- EXERCISE REQUIREMENTS
Reproduce the opening lines of the records exactly, please, stopping after the line that contains "Lemma ex_base_brute (v".
BEGIN
Lemma ex_routed_ok k qs : 1 ≤ k ≤ 1000 → (∀ q, q ∈ qs → ∃ v c, q = ex_route v c k) →
  @batch_ok _ _ _ w_hash w_libm w_schema1 ex_config ex_leaves qs.
Proof. intros _ Hqs. apply ex_queries_ok. intros i q Hq%list_elem_of_lookup_2. apply Hqs in Hq as (v & c & ->). apply ex_route_queries. Qed.

Lemma ex_route_scores v c k : 1 ≤ k ≤ 1000 → qs_fallback (ex_route v c k) = false →
  @scores_ok _ _ _ w_hash w_libm w_schema1 ex_config ex_leaves (ex_route v c k).
Proof. intros _ Hf. destruct (ex_route_queries v c k) as [E|[E|E]]; rewrite E in *; [apply ex_query_scores; auto..|done]. Qed.

(** The base configuration has no predicates, and routing never gives up under it. *)
Lemma ex_base_brute (v : list float) k : 1 ≤ k ≤ 1000 → qs_fallback (ex_route v ex_base_config k) = true →
  ∃ r, @search_brute_force_filtered _ _ w_hash w_libm w_schema1 ex_config ex_leaves 24 [] ex_decode_rerank k (ex_route v ex_base_config k) = Ok r.
Proof. unfold ex_route. cbn [rc_predicates ex_base_config]. intros _ Hf. by destruct v as [|[[]| | |] [|]]. Qed.

Lemma ex_schedule_ok qs uls : unique_leaves qs = Ok uls → schedule_ok (length uls) (ex_schedule qs).
Proof. intros E. unfold schedule_ok, ex_schedule. rewrite E. cbn [concat]. by rewrite app_nil_r. Qed.

Lemma ex_laws : @BatchIndexLaws ex_index ex_answer.
Proof. apply engine_laws; [exact ex_order_ok|exact ex_routed_ok|exact ex_route_scores|exact ex_base_brute|exact ex_schedule_ok]. Qed.

Lemma ex_max_k : 3 ≤ @index_max_k ex_index.
Proof. cbn. lia. Qed.

Abbreviation ex_runs w := (@reachable ex_index ex_sched_config (sc_cut ex_config) w).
END
- RESULT OF THE TASK
Lemma ex_routed_ok k qs : 1 ≤ k ≤ 1000 → (∀ q, q ∈ qs → ∃ v c, q = ex_route v c k) →
  @batch_ok _ _ _ w_hash w_libm w_schema1 ex_config ex_leaves qs.
Proof. intros _ Hqs. apply ex_queries_ok. intros i q Hq%list_elem_of_lookup_2. apply Hqs in Hq as (v & c & ->). apply ex_route_queries. Qed.

Lemma ex_route_scores v c k : 1 ≤ k ≤ 1000 → qs_fallback (ex_route v c k) = false →
  @scores_ok _ _ _ w_hash w_libm w_schema1 ex_config ex_leaves (ex_route v c k).
Proof. intros _ Hf. destruct (ex_route_queries v c k) as [E|[E|E]]; rewrite E in *; [apply ex_query_scores; auto..|done]. Qed.

(** The base configuration has no predicates, and routing never gives up under it. *)
Lemma ex_base_brute (v : list float) k : 1 ≤ k ≤ 1000 → qs_fallback (ex_route v ex_base_config k) = true →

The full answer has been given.